= Lodd Govindoss Chathurbhujadoss =

Indian businessman

Diwan Bahadur "Lodd" Govindoss Chathurbhujadoss was a Gujarati businessman from Madras. He was the owner of C. Kushaldoss and Sons and served as Sheriff of Madras.

== Personal life ==

Chathurbhujadoss was the son of Chathurbhujadoss Kushaldoss, the founder of the C. Kushaldoss and Sons, a textile firm based in the city of Madras. The Kushaldoss family had migrated from North India and had settled in the city. Apart from the textile business, the Kushaldoss family traded in silk, musk and spices and were the agents of Burmah Shell in the Madras Presidency.

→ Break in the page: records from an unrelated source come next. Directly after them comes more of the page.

Lemma broadcast_entry msgs memo b w :
  let r := Legacy.broadcast sdk msgs memo b w in
  entry sdk b memo (Legacy.events r) (Legacy.after r) (Legacy.ret r).
Proof.
  intros r. subst r.
  destruct (Legacy.broadcast sdk msgs memo b w) as [b' w' evs res] eqn:H.
  unfold Legacy.broadcast in H. cbv zeta in H. fold (builder b memo) in H.
  cut_call H; cbn [Legacy.events Legacy.after Legacy.ret]; code_tests.
  - apply entry_answered. now apply answer_mempool.
  - apply entry_answered. now apply answer_unauthorized.
  - apply entry_answered. apply answer_rejected; congruence.
  - apply entry_answered. now apply answer_accepted.
  - apply entry_transport.
  - apply entry_sign.
  - apply entry_gas.
  - apply entry_prepare.
Qed.

Lemma entry_invalid_sequence b memo evs b' err :
  entry sdk b memo evs b' (inr err) ->
  Is_invalid_sequence err = true ->
  err = errInvalidSequence /\ b' = b.
Proof.
  intros H. inversion H as [| | | |bld txBytes resp b1 res1 A]; subst;
    try discriminate.
  inversion A; subst; try discriminate. auto.
Qed.

Lemma Broadcast_call msgs memo b w :
  let r := Legacy.Broadcast sdk msgs memo b w in
  call sdk b memo (Legacy.events r) (Legacy.after r) (Legacy.ret r).
Proof.
  intros r. subst r. unfold Legacy.Broadcast. cbv zeta.
  pose proof (broadcast_entry msgs memo b w) as E1. cbv zeta in E1.
  destruct (Legacy.broadcast sdk msgs memo b w) as [b1 w1 evs1 res1].
  cbn [Legacy.events Legacy.after Legacy.ret Legacy.world] in *.
  destruct res1 as [out|err].
  - cbn [Legacy.events Legacy.after Legacy.ret].
    apply (@legacy_once _ _ sdk b memo evs1 b1 (inl out)); [exact E1|discriminate].
  - destruct (Is_invalid_sequence err) eqn:I.
    + destruct (entry_invalid_sequence E1 I) as [-> ->].
      unfold Legacy.refreshSequence. cbv zeta.
      change (Legacy.fromAddress (Legacy.set_num_seq b 0 0))
        with (Legacy.fromAddress b).
      destruct (Legacy.GetAccountNumberSequence sdk w1 (Legacy.fromAddress b))
        as [w2 [[n s] [text|]]];
        cbn [Legacy.events Legacy.after Legacy.ret Legacy.world].
      * change (Legacy.set_num_seq (Legacy.set_num_seq b 0 0) n s)
          with (Legacy.set_num_seq b n s).
        now apply legacy_refresh_fails.
      * change (Legacy.set_num_seq (Legacy.set_num_seq b 0 0) n s)
          with (Legacy.set_num_seq b n s).
        pose proof (broadcast_entry msgs memo (Legacy.set_num_seq b n s) w2) as E2.
        cbv zeta in E2.
        destruct (Legacy.broadcast sdk msgs memo (Legacy.set_num_seq b n s) w2)
          as [b2 w3 evs2 res2].
        cbn [Legacy.events Legacy.after Legacy.ret Legacy.world] in *.
        replace (evs1 ++ [Legacy.EvRefresh None] ++ evs2)%list
          with (evs1 ++ Legacy.EvRefresh None :: evs2)%list by reflexivity.
        destruct res2 as [out|err2];
          cbn [Legacy.events Legacy.after Legacy.ret Legacy.world].
        -- now apply (@legacy_twice _ _ sdk b memo evs1 n s evs2 b2 (inl out)).
        -- now apply (@legacy_twice _ _ sdk b memo evs1 n s evs2 b2 (inr err2)).
    + apply (@legacy_once _ _ sdk b memo evs1 b1 (inr err)); [exact E1|].
      intros H. inversion H; subst. discriminate.
Qed.


(** Case analysis of a call, entry by entry. *)
Ltac call_shapes :=
  intros;
  repeat match goal with
         | x := _ |- _ => subst x
         end;
  match goal with
  | |- context [Legacy.Broadcast sdk ?m ?mm ?b ?w] =>
      let Hc := fresh "Hcall" in
      let r := fresh "r" in
      let Hr := fresh "Hr" in
      pose proof (Broadcast_call m mm b w) as Hc; cbv zeta in Hc;
      remember (Legacy.Broadcast sdk m mm b w) as r eqn:Hr;
      clear Hr;
      repeat match goal with
             | H : context [r] |- _ =>
                 lazymatch H with Hc => fail | _ => revert H end
             end;
      destruct r as [? ? ? ?];
      cbn [Legacy.events Legacy.after Legacy.ret Legacy.world] in *;
      inversion Hc; subst; clear Hc
  end;
  repeat match goal with
         | H : entry _ _ _ _ _ _ |- _ => inversion H; subst; clear H
         end;
  repeat match goal with
         | H : answer _ _ _ _ _ |- _ => inversion H; subst; clear H
         end;
  unfold ABCICode_ErrTxInMempoolCache, ABCICode_ErrUnauthorized in *;
  cbn [wrapped app Legacy.calls refreshes builders send_results
       Legacy.attempt_response Legacy.stage_failure];
  intros.

Lemma Broadcast_counts msgs memo b w :
  let evs := Legacy.events (Legacy.Broadcast sdk msgs memo b w) in
  (Legacy.calls evs = 1%nat \/ Legacy.calls evs = 2%nat)
  /\ (List.length (refreshes evs) <= 1)%nat
  /\ (refreshes evs = [None] <-> Legacy.calls evs = 2%nat)
  /\ (refreshes evs <> []
      <-> exists resp,
          Legacy.attempt_response evs = Some resp
          /\ Code resp = ABCICode_ErrUnauthorized).
Proof.
  call_shapes.
  all: unfold ABCICode_ErrUnauthorized.
  all: repeat split; auto; try (simpl; lia); try discriminate; try congruence.
  all: try (intros (resp0 & Hresp & Hcode); inversion Hresp; subst; congruence).
  all: try (intros _; eexists; split; [reflexivity|assumption]).
Qed.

The family also ran a successful banking business.

== Public activities ==

Chathurbhujadoss was involved in various philanthropic activities throughout his life. In 1906, he contributed Rs. 10,000 towards a statue of Edward VII in front of Government Estate and commissioned another of George V during his silver jubilee celebrations in 1935. He donated land for the Madras Pinjrapole, a home for old and sick animals at Ayanavaram in 1906 and gifted a property called Umda Bagh in Binny Road to the government on which the Quaid-e-Milleth Government Arts College for Women was later built.